# EXERCISE
Give again, word for word, each line below starting at the one that contains "everyone is told, and" and ending at the one that contains "Hv)%victim_elem). by exists ip, e.".

——

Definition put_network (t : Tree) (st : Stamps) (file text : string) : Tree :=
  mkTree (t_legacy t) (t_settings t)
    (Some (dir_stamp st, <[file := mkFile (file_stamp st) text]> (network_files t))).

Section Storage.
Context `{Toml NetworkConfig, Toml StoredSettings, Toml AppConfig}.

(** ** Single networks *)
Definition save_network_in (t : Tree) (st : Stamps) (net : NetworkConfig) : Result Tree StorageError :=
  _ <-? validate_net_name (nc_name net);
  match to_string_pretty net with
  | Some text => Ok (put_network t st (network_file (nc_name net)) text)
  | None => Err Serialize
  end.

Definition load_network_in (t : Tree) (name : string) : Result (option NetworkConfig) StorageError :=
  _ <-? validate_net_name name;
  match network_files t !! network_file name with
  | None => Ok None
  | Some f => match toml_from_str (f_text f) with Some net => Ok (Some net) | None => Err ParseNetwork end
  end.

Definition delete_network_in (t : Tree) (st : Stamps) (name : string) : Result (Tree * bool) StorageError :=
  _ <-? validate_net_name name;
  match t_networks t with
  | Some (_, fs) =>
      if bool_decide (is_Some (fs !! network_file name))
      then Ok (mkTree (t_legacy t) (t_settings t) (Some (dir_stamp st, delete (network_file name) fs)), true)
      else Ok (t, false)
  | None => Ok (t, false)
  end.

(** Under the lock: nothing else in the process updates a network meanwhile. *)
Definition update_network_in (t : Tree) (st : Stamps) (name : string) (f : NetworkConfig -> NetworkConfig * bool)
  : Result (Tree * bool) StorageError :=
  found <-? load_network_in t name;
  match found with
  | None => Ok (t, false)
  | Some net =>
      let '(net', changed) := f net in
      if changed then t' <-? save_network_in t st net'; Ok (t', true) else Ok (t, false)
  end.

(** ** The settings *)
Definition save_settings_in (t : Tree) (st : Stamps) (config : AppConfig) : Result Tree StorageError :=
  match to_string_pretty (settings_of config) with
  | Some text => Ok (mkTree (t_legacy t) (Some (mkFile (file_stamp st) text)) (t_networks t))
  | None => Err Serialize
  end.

——

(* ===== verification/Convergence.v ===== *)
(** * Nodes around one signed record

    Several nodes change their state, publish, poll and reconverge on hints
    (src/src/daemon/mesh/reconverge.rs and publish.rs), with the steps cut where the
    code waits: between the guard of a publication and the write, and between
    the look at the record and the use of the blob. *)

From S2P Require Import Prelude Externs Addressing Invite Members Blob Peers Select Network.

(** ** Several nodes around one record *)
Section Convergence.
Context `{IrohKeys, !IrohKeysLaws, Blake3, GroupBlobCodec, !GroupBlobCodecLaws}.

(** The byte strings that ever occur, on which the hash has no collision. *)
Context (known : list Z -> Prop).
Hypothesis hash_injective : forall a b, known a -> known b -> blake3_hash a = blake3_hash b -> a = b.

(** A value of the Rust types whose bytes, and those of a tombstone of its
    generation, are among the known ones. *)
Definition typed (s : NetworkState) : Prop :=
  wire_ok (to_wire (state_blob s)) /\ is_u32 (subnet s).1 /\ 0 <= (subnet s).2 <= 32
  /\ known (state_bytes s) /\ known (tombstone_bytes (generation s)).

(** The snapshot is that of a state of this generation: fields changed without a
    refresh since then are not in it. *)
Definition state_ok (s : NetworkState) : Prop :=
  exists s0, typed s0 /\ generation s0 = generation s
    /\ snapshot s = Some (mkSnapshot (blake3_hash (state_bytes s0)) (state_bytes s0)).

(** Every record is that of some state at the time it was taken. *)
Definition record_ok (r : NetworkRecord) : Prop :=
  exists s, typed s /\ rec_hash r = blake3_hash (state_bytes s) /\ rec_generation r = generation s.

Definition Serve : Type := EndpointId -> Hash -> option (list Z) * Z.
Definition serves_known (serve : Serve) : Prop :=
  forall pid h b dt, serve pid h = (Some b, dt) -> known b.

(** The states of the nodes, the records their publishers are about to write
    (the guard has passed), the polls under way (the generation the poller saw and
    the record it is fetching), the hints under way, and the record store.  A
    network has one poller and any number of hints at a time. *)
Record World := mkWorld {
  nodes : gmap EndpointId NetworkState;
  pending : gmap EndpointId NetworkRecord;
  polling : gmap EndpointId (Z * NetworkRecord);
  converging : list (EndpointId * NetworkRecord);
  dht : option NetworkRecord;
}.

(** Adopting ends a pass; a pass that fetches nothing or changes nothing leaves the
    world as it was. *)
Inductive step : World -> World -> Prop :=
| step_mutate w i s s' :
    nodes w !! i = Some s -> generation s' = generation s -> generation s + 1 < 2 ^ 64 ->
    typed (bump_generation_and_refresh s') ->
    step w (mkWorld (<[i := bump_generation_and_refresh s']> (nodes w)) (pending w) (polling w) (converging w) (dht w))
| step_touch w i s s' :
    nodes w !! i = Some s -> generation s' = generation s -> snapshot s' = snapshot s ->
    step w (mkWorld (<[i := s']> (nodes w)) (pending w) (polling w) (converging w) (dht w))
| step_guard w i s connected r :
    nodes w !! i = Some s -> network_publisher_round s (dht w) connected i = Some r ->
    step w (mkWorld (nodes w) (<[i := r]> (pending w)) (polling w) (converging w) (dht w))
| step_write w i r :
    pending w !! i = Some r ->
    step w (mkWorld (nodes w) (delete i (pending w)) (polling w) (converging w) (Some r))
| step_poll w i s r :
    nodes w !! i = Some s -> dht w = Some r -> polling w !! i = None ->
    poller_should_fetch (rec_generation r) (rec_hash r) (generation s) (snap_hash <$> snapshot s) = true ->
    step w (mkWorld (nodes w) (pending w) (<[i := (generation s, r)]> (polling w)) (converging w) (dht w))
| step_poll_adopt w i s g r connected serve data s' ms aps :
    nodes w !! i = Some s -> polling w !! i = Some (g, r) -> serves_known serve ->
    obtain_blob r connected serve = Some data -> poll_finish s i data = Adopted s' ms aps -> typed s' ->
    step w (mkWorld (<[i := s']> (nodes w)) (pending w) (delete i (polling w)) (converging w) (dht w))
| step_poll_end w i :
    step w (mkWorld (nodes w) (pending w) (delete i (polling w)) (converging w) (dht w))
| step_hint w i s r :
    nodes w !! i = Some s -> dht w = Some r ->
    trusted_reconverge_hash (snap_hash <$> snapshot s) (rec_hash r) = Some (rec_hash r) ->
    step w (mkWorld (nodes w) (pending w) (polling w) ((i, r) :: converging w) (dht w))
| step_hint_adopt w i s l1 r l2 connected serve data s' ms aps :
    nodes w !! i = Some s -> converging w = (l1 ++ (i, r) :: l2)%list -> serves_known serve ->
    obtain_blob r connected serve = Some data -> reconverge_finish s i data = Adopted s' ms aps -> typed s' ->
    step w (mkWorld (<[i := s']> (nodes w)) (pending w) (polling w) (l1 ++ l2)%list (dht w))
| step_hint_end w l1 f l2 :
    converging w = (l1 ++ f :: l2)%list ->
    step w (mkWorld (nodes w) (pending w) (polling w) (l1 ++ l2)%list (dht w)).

——

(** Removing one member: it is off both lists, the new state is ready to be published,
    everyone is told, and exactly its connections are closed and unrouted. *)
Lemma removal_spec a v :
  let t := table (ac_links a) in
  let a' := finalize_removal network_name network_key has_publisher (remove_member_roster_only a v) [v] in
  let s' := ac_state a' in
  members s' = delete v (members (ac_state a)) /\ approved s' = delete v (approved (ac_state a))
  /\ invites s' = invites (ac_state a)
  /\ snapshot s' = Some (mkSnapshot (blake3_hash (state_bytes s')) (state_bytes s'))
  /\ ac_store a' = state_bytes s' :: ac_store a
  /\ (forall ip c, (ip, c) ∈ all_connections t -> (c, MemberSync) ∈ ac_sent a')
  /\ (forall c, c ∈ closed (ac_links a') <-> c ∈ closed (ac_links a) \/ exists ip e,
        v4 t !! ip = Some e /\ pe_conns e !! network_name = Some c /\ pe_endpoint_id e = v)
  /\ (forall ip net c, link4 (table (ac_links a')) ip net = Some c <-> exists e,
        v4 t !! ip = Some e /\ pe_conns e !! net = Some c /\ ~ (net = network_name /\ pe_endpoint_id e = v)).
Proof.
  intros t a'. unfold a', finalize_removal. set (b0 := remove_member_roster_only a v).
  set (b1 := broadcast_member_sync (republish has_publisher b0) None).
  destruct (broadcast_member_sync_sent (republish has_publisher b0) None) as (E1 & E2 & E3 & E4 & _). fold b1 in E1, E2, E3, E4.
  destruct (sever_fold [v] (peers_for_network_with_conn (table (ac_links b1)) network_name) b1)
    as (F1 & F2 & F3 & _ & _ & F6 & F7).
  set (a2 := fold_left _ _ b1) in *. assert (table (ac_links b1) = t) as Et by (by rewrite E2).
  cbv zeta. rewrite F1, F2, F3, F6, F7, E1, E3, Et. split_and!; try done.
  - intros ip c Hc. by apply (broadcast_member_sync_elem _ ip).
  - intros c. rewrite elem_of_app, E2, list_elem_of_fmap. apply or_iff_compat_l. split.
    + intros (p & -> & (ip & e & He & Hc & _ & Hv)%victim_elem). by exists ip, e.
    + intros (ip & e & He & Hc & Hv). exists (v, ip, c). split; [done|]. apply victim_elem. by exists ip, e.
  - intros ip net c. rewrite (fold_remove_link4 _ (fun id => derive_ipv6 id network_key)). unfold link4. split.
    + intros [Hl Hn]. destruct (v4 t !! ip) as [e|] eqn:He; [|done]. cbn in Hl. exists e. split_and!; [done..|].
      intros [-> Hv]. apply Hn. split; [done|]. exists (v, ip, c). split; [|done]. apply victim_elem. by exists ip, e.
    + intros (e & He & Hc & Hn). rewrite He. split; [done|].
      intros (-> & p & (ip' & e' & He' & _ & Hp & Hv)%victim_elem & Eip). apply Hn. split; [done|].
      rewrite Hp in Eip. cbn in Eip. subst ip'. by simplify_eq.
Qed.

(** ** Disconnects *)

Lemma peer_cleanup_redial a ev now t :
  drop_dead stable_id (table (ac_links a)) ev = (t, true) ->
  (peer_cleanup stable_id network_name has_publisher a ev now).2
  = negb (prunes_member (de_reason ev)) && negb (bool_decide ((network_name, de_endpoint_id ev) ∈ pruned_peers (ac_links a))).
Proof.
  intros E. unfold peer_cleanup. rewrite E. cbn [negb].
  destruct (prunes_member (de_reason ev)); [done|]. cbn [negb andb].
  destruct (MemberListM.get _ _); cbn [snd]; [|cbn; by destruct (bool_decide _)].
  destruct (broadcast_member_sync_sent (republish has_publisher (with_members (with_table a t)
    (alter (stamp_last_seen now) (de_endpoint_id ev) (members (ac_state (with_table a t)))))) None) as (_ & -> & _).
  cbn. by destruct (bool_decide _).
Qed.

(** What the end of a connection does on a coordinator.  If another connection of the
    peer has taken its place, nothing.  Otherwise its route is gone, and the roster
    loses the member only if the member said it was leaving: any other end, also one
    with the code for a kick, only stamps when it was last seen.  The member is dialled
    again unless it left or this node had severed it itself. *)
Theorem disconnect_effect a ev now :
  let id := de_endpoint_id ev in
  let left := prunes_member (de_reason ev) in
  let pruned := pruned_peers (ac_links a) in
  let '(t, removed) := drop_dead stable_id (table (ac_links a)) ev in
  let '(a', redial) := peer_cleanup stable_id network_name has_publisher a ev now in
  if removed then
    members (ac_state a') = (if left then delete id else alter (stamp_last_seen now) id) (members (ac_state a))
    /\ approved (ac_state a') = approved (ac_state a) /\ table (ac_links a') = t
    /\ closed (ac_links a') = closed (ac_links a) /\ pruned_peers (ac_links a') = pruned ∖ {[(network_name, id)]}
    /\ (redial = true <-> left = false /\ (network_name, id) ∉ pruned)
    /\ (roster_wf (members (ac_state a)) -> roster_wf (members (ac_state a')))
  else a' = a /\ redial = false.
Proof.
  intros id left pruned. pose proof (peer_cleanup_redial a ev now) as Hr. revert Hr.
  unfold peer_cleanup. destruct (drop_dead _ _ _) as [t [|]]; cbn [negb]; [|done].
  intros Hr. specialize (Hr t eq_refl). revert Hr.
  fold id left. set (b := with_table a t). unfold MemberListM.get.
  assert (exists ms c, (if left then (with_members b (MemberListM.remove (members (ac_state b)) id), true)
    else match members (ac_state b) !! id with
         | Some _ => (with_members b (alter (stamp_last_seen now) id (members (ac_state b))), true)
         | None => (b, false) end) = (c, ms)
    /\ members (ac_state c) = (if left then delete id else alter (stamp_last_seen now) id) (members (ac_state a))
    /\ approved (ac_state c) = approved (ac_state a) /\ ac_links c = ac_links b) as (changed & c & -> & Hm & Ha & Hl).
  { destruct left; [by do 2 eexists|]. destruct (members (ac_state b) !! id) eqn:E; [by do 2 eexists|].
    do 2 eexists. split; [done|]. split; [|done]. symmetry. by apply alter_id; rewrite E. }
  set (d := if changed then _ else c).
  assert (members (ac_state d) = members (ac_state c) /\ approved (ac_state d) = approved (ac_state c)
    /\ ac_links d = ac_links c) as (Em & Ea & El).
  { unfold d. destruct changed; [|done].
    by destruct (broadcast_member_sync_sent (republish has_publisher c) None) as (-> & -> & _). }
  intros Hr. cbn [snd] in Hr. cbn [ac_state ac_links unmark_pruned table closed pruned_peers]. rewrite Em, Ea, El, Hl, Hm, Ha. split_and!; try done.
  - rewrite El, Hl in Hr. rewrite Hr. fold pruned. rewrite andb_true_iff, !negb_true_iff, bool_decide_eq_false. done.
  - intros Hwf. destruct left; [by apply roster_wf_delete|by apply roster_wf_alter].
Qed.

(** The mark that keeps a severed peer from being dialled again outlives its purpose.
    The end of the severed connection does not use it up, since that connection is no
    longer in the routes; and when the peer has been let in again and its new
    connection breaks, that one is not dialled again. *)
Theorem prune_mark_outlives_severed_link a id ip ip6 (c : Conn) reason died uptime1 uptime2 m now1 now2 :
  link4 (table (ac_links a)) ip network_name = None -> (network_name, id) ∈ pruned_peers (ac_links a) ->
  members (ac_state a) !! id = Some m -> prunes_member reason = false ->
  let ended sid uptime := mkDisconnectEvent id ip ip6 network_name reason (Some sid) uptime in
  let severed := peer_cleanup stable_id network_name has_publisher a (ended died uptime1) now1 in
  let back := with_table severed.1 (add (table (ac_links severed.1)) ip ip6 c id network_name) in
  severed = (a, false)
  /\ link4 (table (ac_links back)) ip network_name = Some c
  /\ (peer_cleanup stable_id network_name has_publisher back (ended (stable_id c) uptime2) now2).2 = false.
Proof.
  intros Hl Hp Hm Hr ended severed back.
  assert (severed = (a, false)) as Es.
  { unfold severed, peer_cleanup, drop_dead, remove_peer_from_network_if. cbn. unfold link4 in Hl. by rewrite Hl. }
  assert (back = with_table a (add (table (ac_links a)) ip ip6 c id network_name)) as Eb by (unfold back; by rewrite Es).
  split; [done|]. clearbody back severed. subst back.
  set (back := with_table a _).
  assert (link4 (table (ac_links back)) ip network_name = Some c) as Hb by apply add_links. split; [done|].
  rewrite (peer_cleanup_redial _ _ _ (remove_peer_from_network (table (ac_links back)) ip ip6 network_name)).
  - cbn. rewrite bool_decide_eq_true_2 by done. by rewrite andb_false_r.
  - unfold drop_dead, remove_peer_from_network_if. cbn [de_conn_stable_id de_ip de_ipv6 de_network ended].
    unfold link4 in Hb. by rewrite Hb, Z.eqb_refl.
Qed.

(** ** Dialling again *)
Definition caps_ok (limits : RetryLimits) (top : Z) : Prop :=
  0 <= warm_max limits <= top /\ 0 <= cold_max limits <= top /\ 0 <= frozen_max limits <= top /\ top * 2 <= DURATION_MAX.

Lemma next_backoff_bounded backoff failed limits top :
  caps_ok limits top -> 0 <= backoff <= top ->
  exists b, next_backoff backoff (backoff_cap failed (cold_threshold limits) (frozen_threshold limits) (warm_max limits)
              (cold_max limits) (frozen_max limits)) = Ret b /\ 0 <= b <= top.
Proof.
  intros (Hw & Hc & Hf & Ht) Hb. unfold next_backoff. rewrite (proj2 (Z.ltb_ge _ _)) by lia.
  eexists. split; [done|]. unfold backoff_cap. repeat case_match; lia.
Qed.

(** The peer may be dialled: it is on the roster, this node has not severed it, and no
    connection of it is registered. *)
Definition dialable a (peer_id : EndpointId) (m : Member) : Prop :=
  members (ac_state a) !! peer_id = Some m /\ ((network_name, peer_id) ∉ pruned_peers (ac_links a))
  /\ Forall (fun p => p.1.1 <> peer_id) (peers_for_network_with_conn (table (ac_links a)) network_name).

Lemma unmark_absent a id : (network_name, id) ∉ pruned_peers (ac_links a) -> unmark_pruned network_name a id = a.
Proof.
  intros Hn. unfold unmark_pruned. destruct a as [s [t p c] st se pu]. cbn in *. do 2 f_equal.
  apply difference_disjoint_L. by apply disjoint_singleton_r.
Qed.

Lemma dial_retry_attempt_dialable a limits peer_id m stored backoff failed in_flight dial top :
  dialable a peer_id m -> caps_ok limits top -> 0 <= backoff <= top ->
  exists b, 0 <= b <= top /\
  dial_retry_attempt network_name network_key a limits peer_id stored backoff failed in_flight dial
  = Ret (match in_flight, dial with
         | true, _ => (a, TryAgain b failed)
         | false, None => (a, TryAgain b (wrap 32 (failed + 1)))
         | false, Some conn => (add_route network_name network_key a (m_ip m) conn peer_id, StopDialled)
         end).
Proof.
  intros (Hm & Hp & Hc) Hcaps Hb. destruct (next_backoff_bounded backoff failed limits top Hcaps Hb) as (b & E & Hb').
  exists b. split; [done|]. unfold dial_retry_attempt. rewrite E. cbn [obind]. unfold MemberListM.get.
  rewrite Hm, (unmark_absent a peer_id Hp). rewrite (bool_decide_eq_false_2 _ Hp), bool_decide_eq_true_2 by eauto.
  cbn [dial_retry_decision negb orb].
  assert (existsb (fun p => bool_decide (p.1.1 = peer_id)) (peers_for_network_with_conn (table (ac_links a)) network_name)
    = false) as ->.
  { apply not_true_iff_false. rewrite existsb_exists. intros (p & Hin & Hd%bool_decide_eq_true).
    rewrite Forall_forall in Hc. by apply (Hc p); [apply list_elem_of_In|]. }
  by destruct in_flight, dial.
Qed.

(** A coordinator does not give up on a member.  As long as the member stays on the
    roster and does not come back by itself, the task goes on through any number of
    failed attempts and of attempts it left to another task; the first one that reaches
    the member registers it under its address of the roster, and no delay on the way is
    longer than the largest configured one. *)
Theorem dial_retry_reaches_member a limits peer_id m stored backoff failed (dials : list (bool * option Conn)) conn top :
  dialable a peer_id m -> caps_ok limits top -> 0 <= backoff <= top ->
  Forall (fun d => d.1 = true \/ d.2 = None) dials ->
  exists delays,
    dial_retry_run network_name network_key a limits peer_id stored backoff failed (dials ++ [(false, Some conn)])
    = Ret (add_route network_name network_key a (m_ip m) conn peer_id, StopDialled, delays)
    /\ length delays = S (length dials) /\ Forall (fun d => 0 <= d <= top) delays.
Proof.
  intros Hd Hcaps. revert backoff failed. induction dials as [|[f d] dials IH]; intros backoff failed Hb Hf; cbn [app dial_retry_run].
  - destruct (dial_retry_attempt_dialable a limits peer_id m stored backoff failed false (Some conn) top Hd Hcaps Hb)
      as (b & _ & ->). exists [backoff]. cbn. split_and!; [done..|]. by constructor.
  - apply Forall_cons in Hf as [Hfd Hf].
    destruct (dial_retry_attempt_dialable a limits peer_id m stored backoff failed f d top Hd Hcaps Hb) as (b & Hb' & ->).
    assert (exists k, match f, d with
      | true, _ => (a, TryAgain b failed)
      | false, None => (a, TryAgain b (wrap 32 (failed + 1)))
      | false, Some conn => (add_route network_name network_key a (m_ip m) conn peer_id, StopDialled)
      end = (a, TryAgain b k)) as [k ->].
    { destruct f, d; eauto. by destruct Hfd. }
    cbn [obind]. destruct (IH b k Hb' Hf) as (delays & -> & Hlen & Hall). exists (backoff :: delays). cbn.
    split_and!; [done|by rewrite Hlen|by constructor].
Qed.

——

# RESPONSE AREA
    everyone is told, and exactly its connections are closed and unrouted. *)
Lemma removal_spec a v :
  let t := table (ac_links a) in
  let a' := finalize_removal network_name network_key has_publisher (remove_member_roster_only a v) [v] in
  let s' := ac_state a' in
  members s' = delete v (members (ac_state a)) /\ approved s' = delete v (approved (ac_state a))
  /\ invites s' = invites (ac_state a)
  /\ snapshot s' = Some (mkSnapshot (blake3_hash (state_bytes s')) (state_bytes s'))
  /\ ac_store a' = state_bytes s' :: ac_store a
  /\ (forall ip c, (ip, c) ∈ all_connections t -> (c, MemberSync) ∈ ac_sent a')
  /\ (forall c, c ∈ closed (ac_links a') <-> c ∈ closed (ac_links a) \/ exists ip e,
        v4 t !! ip = Some e /\ pe_conns e !! network_name = Some c /\ pe_endpoint_id e = v)
  /\ (forall ip net c, link4 (table (ac_links a')) ip net = Some c <-> exists e,
        v4 t !! ip = Some e /\ pe_conns e !! net = Some c /\ ~ (net = network_name /\ pe_endpoint_id e = v)).
Proof.
  intros t a'. unfold a', finalize_removal. set (b0 := remove_member_roster_only a v).
  set (b1 := broadcast_member_sync (republish has_publisher b0) None).
  destruct (broadcast_member_sync_sent (republish has_publisher b0) None) as (E1 & E2 & E3 & E4 & _). fold b1 in E1, E2, E3, E4.
  destruct (sever_fold [v] (peers_for_network_with_conn (table (ac_links b1)) network_name) b1)
    as (F1 & F2 & F3 & _ & _ & F6 & F7).
  set (a2 := fold_left _ _ b1) in *. assert (table (ac_links b1) = t) as Et by (by rewrite E2).
  cbv zeta. rewrite F1, F2, F3, F6, F7, E1, E3, Et. split_and!; try done.
  - intros ip c Hc. by apply (broadcast_member_sync_elem _ ip).
  - intros c. rewrite elem_of_app, E2, list_elem_of_fmap. apply or_iff_compat_l. split.
    + intros (p & -> & (ip & e & He & Hc & _ & Hv)%victim_elem). by exists ip, e.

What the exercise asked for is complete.